---------- PROVIDED ENTRIES ----------

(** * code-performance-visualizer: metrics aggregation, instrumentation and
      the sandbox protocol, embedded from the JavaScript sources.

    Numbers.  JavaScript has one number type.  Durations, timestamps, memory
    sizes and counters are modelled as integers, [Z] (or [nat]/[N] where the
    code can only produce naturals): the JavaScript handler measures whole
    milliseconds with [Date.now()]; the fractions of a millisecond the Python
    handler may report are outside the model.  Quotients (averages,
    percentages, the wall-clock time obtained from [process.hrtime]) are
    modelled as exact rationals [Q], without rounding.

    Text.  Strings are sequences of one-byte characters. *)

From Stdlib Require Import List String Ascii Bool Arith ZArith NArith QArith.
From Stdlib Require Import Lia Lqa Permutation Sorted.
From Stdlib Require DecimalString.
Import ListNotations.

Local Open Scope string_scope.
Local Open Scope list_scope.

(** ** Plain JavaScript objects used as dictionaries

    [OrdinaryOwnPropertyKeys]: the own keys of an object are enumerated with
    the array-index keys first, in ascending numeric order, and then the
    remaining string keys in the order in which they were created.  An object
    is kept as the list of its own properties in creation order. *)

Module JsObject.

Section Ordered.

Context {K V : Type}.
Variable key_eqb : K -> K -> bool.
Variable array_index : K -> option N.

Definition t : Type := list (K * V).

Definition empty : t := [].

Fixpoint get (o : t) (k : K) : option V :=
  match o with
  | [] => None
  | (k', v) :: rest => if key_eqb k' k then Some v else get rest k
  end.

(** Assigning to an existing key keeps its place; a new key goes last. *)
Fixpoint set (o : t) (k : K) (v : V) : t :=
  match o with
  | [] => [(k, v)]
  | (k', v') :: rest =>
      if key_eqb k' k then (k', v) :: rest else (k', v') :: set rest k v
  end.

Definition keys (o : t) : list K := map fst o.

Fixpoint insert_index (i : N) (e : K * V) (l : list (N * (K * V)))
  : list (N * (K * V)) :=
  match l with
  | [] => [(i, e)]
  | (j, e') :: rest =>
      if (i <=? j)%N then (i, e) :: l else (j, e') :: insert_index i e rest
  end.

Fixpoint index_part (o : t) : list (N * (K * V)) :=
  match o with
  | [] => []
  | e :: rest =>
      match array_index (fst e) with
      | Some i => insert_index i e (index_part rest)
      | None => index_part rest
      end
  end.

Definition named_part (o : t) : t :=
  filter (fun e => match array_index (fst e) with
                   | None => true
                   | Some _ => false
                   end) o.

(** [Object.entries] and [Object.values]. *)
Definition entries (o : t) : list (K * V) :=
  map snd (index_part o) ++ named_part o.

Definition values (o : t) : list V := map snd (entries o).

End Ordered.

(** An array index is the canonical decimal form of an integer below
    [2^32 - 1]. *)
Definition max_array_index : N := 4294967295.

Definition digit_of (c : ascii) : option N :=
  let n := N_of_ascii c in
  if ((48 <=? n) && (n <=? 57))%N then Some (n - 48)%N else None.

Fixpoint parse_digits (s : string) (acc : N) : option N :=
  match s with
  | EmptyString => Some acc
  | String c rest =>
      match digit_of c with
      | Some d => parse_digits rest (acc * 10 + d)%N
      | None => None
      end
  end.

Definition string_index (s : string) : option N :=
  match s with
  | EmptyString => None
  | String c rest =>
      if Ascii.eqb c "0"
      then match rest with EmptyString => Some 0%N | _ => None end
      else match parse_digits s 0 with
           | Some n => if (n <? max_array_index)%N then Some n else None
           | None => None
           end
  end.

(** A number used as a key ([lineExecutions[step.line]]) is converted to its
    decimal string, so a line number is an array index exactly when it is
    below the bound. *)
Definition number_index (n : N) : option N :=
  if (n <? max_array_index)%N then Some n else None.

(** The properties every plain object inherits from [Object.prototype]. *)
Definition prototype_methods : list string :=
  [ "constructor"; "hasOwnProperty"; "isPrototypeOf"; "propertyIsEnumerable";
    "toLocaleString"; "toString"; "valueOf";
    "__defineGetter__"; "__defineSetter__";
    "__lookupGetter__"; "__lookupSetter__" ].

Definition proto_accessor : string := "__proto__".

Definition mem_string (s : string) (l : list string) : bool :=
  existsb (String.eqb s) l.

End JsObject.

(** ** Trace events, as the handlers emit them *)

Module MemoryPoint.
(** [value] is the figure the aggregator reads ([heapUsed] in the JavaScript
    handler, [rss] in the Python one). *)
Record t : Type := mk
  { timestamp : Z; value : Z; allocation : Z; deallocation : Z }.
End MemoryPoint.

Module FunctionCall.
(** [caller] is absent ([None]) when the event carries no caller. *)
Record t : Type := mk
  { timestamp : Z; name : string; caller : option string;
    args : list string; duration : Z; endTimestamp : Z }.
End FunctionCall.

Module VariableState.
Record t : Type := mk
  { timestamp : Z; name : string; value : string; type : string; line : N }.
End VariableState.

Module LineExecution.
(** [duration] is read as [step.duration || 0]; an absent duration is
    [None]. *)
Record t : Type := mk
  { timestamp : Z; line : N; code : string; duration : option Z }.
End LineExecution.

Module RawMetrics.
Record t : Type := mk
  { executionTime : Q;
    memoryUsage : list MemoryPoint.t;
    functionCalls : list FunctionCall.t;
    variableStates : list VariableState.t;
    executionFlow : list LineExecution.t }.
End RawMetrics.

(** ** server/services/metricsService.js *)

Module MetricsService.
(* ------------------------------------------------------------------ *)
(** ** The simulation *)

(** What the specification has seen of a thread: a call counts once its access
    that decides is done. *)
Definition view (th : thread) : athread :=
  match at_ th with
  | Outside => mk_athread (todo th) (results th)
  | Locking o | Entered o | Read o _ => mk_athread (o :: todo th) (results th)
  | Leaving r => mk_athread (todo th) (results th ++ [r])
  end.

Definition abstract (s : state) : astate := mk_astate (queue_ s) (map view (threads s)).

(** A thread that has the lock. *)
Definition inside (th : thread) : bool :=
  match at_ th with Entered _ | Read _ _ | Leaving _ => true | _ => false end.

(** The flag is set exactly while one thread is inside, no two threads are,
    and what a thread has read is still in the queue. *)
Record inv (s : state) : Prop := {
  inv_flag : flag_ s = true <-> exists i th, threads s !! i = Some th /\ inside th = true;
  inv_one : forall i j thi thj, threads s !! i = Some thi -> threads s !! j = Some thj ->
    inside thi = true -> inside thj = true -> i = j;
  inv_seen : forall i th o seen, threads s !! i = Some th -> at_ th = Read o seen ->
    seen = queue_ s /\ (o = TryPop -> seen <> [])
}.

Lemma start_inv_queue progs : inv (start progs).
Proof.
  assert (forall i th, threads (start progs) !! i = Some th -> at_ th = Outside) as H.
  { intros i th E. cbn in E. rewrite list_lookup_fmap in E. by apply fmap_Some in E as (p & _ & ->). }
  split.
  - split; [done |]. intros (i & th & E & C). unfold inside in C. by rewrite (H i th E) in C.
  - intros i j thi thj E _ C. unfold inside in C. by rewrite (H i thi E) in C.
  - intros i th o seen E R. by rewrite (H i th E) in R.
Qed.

----------

PROBLEM TO SOLVE: Please make an exact copy of each record.

SOLUTION:
(** * code-performance-visualizer: metrics aggregation, instrumentation and
      the sandbox protocol, embedded from the JavaScript sources.

    Numbers.  JavaScript has one number type.  Durations, timestamps, memory
    sizes and counters are modelled as integers, [Z] (or [nat]/[N] where the
    code can only produce naturals): the JavaScript handler measures whole
    milliseconds with [Date.now()]; the fractions of a millisecond the Python
    handler may report are outside the model.  Quotients (averages,
    percentages, the wall-clock time obtained from [process.hrtime]) are
    modelled as exact rationals [Q], without rounding.

    Text.  Strings are sequences of one-byte characters. *)

From Stdlib Require Import List String Ascii Bool Arith ZArith NArith QArith.
From Stdlib Require Import Lia Lqa Permutation Sorted.
From Stdlib Require DecimalString.
Import ListNotations.

Local Open Scope string_scope.
Local Open Scope list_scope.

(** ** Plain JavaScript objects used as dictionaries

    [OrdinaryOwnPropertyKeys]: the own keys of an object are enumerated with
    the array-index keys first, in ascending numeric order, and then the
    remaining string keys in the order in which they were created.  An object
    is kept as the list of its own properties in creation order. *)

Module JsObject.

Section Ordered.

Context {K V : Type}.
Variable key_eqb : K -> K -> bool.
Variable array_index : K -> option N.

Definition t : Type := list (K * V).

Definition empty : t := [].

Fixpoint get (o : t) (k : K) : option V :=
  match o with
  | [] => None
  | (k', v) :: rest => if key_eqb k' k then Some v else get rest k
  end.

(** Assigning to an existing key keeps its place; a new key goes last. *)
Fixpoint set (o : t) (k : K) (v : V) : t :=
  match o with
  | [] => [(k, v)]
  | (k', v') :: rest =>
      if key_eqb k' k then (k', v) :: rest else (k', v') :: set rest k v
  end.

Definition keys (o : t) : list K := map fst o.

Fixpoint insert_index (i : N) (e : K * V) (l : list (N * (K * V)))
  : list (N * (K * V)) :=
  match l with
  | [] => [(i, e)]
  | (j, e') :: rest =>
      if (i <=? j)%N then (i, e) :: l else (j, e') :: insert_index i e rest
  end.

Fixpoint index_part (o : t) : list (N * (K * V)) :=
  match o with
  | [] => []
  | e :: rest =>
      match array_index (fst e) with
      | Some i => insert_index i e (index_part rest)
      | None => index_part rest
      end
  end.

Definition named_part (o : t) : t :=
  filter (fun e => match array_index (fst e) with
                   | None => true
                   | Some _ => false
                   end) o.

(** [Object.entries] and [Object.values]. *)
Definition entries (o : t) : list (K * V) :=
  map snd (index_part o) ++ named_part o.

Definition values (o : t) : list V := map snd (entries o).

End Ordered.

(** An array index is the canonical decimal form of an integer below
    [2^32 - 1]. *)
Definition max_array_index : N := 4294967295.

Definition digit_of (c : ascii) : option N :=
  let n := N_of_ascii c in
  if ((48 <=? n) && (n <=? 57))%N then Some (n - 48)%N else None.

Fixpoint parse_digits (s : string) (acc : N) : option N :=
  match s with
  | EmptyString => Some acc
  | String c rest =>
      match digit_of c with
      | Some d => parse_digits rest (acc * 10 + d)%N
      | None => None
      end
  end.

Definition string_index (s : string) : option N :=
  match s with
  | EmptyString => None
  | String c rest =>
      if Ascii.eqb c "0"
      then match rest with EmptyString => Some 0%N | _ => None end
      else match parse_digits s 0 with
           | Some n => if (n <? max_array_index)%N then Some n else None
           | None => None
           end
  end.

(** A number used as a key ([lineExecutions[step.line]]) is converted to its
    decimal string, so a line number is an array index exactly when it is
    below the bound. *)
Definition number_index (n : N) : option N :=
  if (n <? max_array_index)%N then Some n else None.

(** The properties every plain object inherits from [Object.prototype]. *)
Definition prototype_methods : list string :=
  [ "constructor"; "hasOwnProperty"; "isPrototypeOf"; "propertyIsEnumerable";
    "toLocaleString"; "toString"; "valueOf";
    "__defineGetter__"; "__defineSetter__";
    "__lookupGetter__"; "__lookupSetter__" ].

Definition proto_accessor : string := "__proto__".

Definition mem_string (s : string) (l : list string) : bool :=
  existsb (String.eqb s) l.

End JsObject.

(** ** Trace events, as the handlers emit them *)

Module MemoryPoint.
(** [value] is the figure the aggregator reads ([heapUsed] in the JavaScript
    handler, [rss] in the Python one). *)
Record t : Type := mk
  { timestamp : Z; value : Z; allocation : Z; deallocation : Z }.
End MemoryPoint.

Module FunctionCall.
(** [caller] is absent ([None]) when the event carries no caller. *)
Record t : Type := mk
  { timestamp : Z; name : string; caller : option string;
    args : list string; duration : Z; endTimestamp : Z }.
End FunctionCall.

Module VariableState.
Record t : Type := mk
  { timestamp : Z; name : string; value : string; type : string; line : N }.
End VariableState.

Module LineExecution.
(** [duration] is read as [step.duration || 0]; an absent duration is
    [None]. *)
Record t : Type := mk
  { timestamp : Z; line : N; code : string; duration : option Z }.
End LineExecution.

Module RawMetrics.
Record t : Type := mk
  { executionTime : Q;
    memoryUsage : list MemoryPoint.t;
    functionCalls : list FunctionCall.t;
    variableStates : list VariableState.t;
    executionFlow : list LineExecution.t }.
End RawMetrics.

(** ** server/services/metricsService.js *)

Module MetricsService.
(* ------------------------------------------------------------------ *)
(** ** The simulation *)

(** What the specification has seen of a thread: a call counts once its access
    that decides is done. *)
Definition view (th : thread) : athread :=
  match at_ th with
  | Outside => mk_athread (todo th) (results th)
  | Locking o | Entered o | Read o _ => mk_athread (o :: todo th) (results th)
  | Leaving r => mk_athread (todo th) (results th ++ [r])
  end.

Definition abstract (s : state) : astate := mk_astate (queue_ s) (map view (threads s)).

(** A thread that has the lock. *)
Definition inside (th : thread) : bool :=
  match at_ th with Entered _ | Read _ _ | Leaving _ => true | _ => false end.

(** The flag is set exactly while one thread is inside, no two threads are,
    and what a thread has read is still in the queue. *)
Record inv (s : state) : Prop := {
  inv_flag : flag_ s = true <-> exists i th, threads s !! i = Some th /\ inside th = true;
  inv_one : forall i j thi thj, threads s !! i = Some thi -> threads s !! j = Some thj ->
    inside thi = true -> inside thj = true -> i = j;
  inv_seen : forall i th o seen, threads s !! i = Some th -> at_ th = Read o seen ->
    seen = queue_ s /\ (o = TryPop -> seen <> [])
}.

Lemma start_inv_queue progs : inv (start progs).
Proof.
  assert (forall i th, threads (start progs) !! i = Some th -> at_ th = Outside) as H.
  { intros i th E. cbn in E. rewrite list_lookup_fmap in E. by apply fmap_Some in E as (p & _ & ->). }
  split.
  - split; [done |]. intros (i & th & E & C). unfold inside in C. by rewrite (H i th E) in C.
  - intros i j thi thj E _ C. unfold inside in C. by rewrite (H i thi E) in C.
  - intros i th o seen E R. by rewrite (H i th E) in R.
Qed.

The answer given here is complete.